Revisiting machine learning 1: overfitting

tradeoff

After having written 4 posts to practice my blog writing skill, I decided to move on to more complicated subjects. This research was done at the same period (last Christmas) as my Pokémon posts, right after Andrew Ng’s talk in NIPS 2016. By the way, I find it particularly worthwhile to attend these kinds of conferences, though I had to pay for the entrance myself.

This subject will include a series of posts, with each focusing on a slightly different topic. Each post will be based on the understanding of previous ones. They are written for experienced researchers/practitioners as well as for beginners. For experienced researchers/practitioners, these posts can correct some biased understanding that are formed inadvertently. For beginners, these posts alert them some misunderstanding traps that they should stay away from during the learning process.

The one you are currently reading is the first post, which discusses the most popular and fundamental concept of machine learning – overfitting and underfitting. Although anyone who has ever played with machine learning has heard about these concepts, they may not understand the cause correctly. This post hence intends to clarify these misunderstood concepts.

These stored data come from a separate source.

(* ===== verification/Mime.v ===== *)
(** * MIME structure of stored messages

    Models [include/mail_system/back/common/mime_parameters.h] (header values
    and parameters), [common/mime_tree.h] (the part tree, its JSON form and the
    extraction of a part) and [common/mime_metadata_store.h] (the cached tree),
    over the record of [entities/mime_part.h].

    Positions are the source's offsets into the whole message.  The recursion of
    [parse_mime_tree] is on the levels left before the limit of 64; its loop and
    the JSON reader run on a measure of the text that is left, shown to be
    enough. *)

From S2P Require Import Prelude CString LineFolder SmtpText.

Definition CRLF2 : bytes := CRLF ++ CRLF.

(** ** Header values and parameters *)

Module mime_params_detail.
Definition lower (value : bytes) : bytes := tolower <$> value.

Definition trim (value : bytes) : bytes := drop_while_end is_blank (drop_while is_blank value).

Definition chars : bytes := s! "ABCDEFGHIJKLMNOPQRSTUVWXYZabcdefghijklmnopqrstuvwxyz0123456789+/".

Definition sextet (bits sh : Z) : Z := chars !!! Z.to_nat (Z.land (bits ≫ sh) 63).

Fixpoint base64 (value : bytes) : bytes :=
  match value with
  | [] => []
  | [a] => let bits := a ≪ 16 in [sextet bits 18; sextet bits 12; 61; 61]
  | [a; b] => let bits := Z.lor (a ≪ 16) (b ≪ 8) in [sextet bits 18; sextet bits 12; sextet bits 6; 61]
  | a :: b :: c :: value =>
      let bits := Z.lor (Z.lor (a ≪ 16) (b ≪ 8)) c in
      sextet bits 18 :: sextet bits 12 :: sextet bits 6 :: sextet bits 0 :: base64 value
  end.
End mime_params_detail.
Import mime_params_detail.

Definition starts_blank (line : bytes) : bool := match line with c :: _ => is_blank c | [] => false end.

(** The loop of [mime_header_value] over the lines. *)
Fixpoint header_value_loop (lines : list bytes) (name : bytes) (selected : bool) (result : bytes) : bytes :=
  match lines with
  | [] => result
  | line :: lines =>
      if starts_blank line then
        header_value_loop lines name selected
          (if selected then result ++ [SP] ++ trim (strip_cr line) else result)
      else if selected then result
      else match find_char 58 line with
           | Some colon =>
               if bool_decide (lower (take colon line) = name)
               then header_value_loop lines name true (trim (drop (colon + 1) (strip_cr line)))
               else header_value_loop lines name false result
           | None => header_value_loop lines name false result
           end
  end.

Definition mime_header_value (headers name : bytes) : bytes :=
  header_value_loop (getlines [] headers) name false [].

Definition hex (c : Z) : Z :=
  if (48 <=? c) && (c <=? 57) then c - 48 else
  if (97 <=? c) && (c <=? 102) then c - 97 + 10 else
  if (65 <=? c) && (c <=? 70) then c - 65 + 10 else -1.

Fixpoint mime_percent_decode (value : bytes) : bytes :=
  match value with
  | [] => []
  | p :: rest =>
      match rest with
      | x :: y :: t =>
          let h := hex x in
          let l := hex y in
          if (p =? 37) && (0 <=? h) && (0 <=? l) && negb (h * 16 + l =? 0)
          then h * 16 + l :: mime_percent_decode t
          else p :: mime_percent_decode rest
      | _ => p :: mime_percent_decode rest
      end
  end.

(** A quoted value from behind its opening quote: the value and the text
    behind the closing quote. *)
Fixpoint quoted_value (s : bytes) : bytes * bytes :=
  match s with
  | [] => ([], [])
  | c :: t =>
      if c =? DQUOTE then ([], t) else
      if c =? 92 then
        match t with
        | d :: t => let '(v, r) := quoted_value t in (d :: v, r)
        | [] => ([c], [])
        end
      else let '(v, r) := quoted_value t in (c :: v, r)
  end.

(** [std::map::emplace]: the first value of a key stays. *)
Definition emplace (k v : bytes) (m : gmap bytes bytes) : gmap bytes bytes :=
  match m !! k with Some _ => m | None => <[k := v]> m end.

(** What is left from the next semicolon on. *)
Definition at_semi (s : bytes) : bytes := match find_char 59 s with Some i => drop i s | None => [] end.

(** The loop over the parameters; [s] is the header from [pos] on, every round
    consumes its semicolon. *)
Fixpoint parameters (fuel : nat) (s : bytes) (m : gmap bytes bytes) : gmap bytes bytes :=
  match fuel, s with
  | S fuel, _ :: s =>
      let s := drop_while is_blank s in
      let semi := find_char 59 s in
      match find_char 61 s with
      | None => parameters fuel (at_semi s) m
      | Some eq =>
          if match semi with Some i => (i <? eq)%nat | None => false end then parameters fuel (at_semi s) m
          else
            let key := lower (trim (take eq s)) in
            let s := drop_while is_blank (drop (eq + 1) s) in
            match s with
            | c :: t =>
                if c =? DQUOTE then
                  let '(value, r) := quoted_value t in parameters fuel (at_semi r) (emplace key value m)
                else
                  let value := trim (match find_char 59 s with Some i => take i s | None => s end) in
                  parameters fuel (at_semi s) (emplace key value m)
            | [] => emplace key [] m
            end
      end
  | _, _ => m
  end.

Definition params_of (header : bytes) : gmap bytes bytes := parameters (S (length header)) (at_semi header) ∅.

(** The charset prefix of an RFC 2231 value. *)
Definition split_charset (piece charset : bytes) : bytes * bytes :=
  match find_char 39 piece with
  | Some a => match find_char_from 39 piece (a + 1) with
              | Some b => (drop (b + 1) piece, take a piece)
              | None => (piece, charset)
              end
  | None => (piece, charset)
  end.

(** The numbered pieces, from [index] on; [todo] rounds are left. *)
Fixpoint pieces (m : gmap bytes bytes) (name : bytes) (todo : nat) (index : Z) (value charset : bytes)
  : bytes * bytes :=
  match todo with
  | O => (value, charset)
  | S todo =>
      let key := name ++ s! "*" ++ to_string index in
      match m !! (key ++ s! "*") with
      | Some piece =>
          let '(piece, charset) := if index =? 0 then split_charset piece charset else (piece, charset) in
          pieces m name todo (index + 1) (value ++ mime_percent_decode piece) charset
      | None =>
          match m !! key with
          | Some piece => pieces m name todo (index + 1) (value ++ piece) charset
          | None => (value, charset)
          end
      end
  end.

(** An extended value: as it is, or an encoded word when the charset is foreign. *)
Definition extended_value (r : bytes * bytes) : bytes :=
  let '(value, charset) := r in
  let cs := lower charset in
  if negb (bool_decide (charset = [])) && negb (bool_decide (cs = s! "utf-8")) && negb (bool_decide (cs = s! "us-ascii"))
  then s! "=?" ++ charset ++ s! "?B?" ++ base64 value ++ s! "?="
  else value.

Definition mime_parameter (header name : bytes) : bytes :=
  let m := params_of header in
  match m !! (name ++ s! "*0*"), m !! (name ++ s! "*0") with
  | None, None =>
      match m !! (name ++ s! "*") with
      | Some piece =>
          let '(piece, charset) := split_charset piece [] in
          extended_value (mime_percent_decode piece, charset)
      | None => default [] (m !! name)
      end
  | _, _ => extended_value (pieces m name (S (size m)) 0 [] [])
  end.

(** ** The part tree *)

Definition kMimeMetadataVersion : Z := 3.

Inductive MimePart := mkPart {
  type : bytes;
  subtype : bytes;
  charset : bytes;
  encoding : bytes;
  boundary : bytes;
  pname : bytes;                          (* [name] *)
  disposition : bytes;
  content_id : bytes;
  metadata_version : Z;                   (* uint32_t *)
  offset : Z;                             (* uint64_t *)
  plength : Z;                            (* [length], uint32_t *)
  body_size : Z;                          (* uint32_t *)
  lines : Z;                              (* uint32_t *)
  subs : list MimePart;
}.

Definition no_part : MimePart := mkPart [] [] [] [] [] [] [] [] 0 0 0 0 0 [].

Definition is_multipart (p : MimePart) : bool := bool_decide (type p = s! "multipart").
Definition is_rfc822 (p : MimePart) : bool :=
  bool_decide (type p = s! "message") && bool_decide (subtype p = s! "rfc822").

Definition set_extent (len body : Z) (p : MimePart) : MimePart :=
  mkPart (type p) (subtype p) (charset p) (encoding p) (boundary p) (pname p) (disposition p) (content_id p)
    (metadata_version p) (offset p) len body (lines p) (subs p).

Definition set_subs (l : list MimePart) (p : MimePart) : MimePart :=
  mkPart (type p) (subtype p) (charset p) (encoding p) (boundary p) (pname p) (disposition p) (content_id p)
    (metadata_version p) (offset p) (plength p) (body_size p) (lines p) l.

Definition is_nl (c : Z) : bool := (c =? CR) || (c =? LF).

(** [while (n > 0 && raw[start + n - 1] is CR or LF) n--] *)
Fixpoint trim_nl (raw : bytes) (start n : nat) : nat :=
  match n with
  | O => O
  | S k => if is_nl (raw !!! (start + k)%nat) then trim_nl raw start k else n
  end.

Definition count_lf (s : bytes) : Z := Z.of_nat (length (filter (λ c, c = LF) s)).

Tl;dr: The cause of overfitting is neither using too many parameters nor using a larger model than the ground truth. Instead, it occurs when the decrease of approximation error is less significant than the increase of estimation error. Oppositely, when the decrease of approximation error is more significant than the increase of estimation error, it is the realm of underfitting. This clarification helps us to understand (1) why deep learning can be successful and (2) why good data scientists are sometimes “bad”.

Introduction

Many consider that the overfitting is due to excessive use of parameters or a model much larger than the ground truth. This understanding is not accurate. For example, it cannot explain why Neural Network, the most popular model nowadays, which uses extremely many parameters, can be so successful.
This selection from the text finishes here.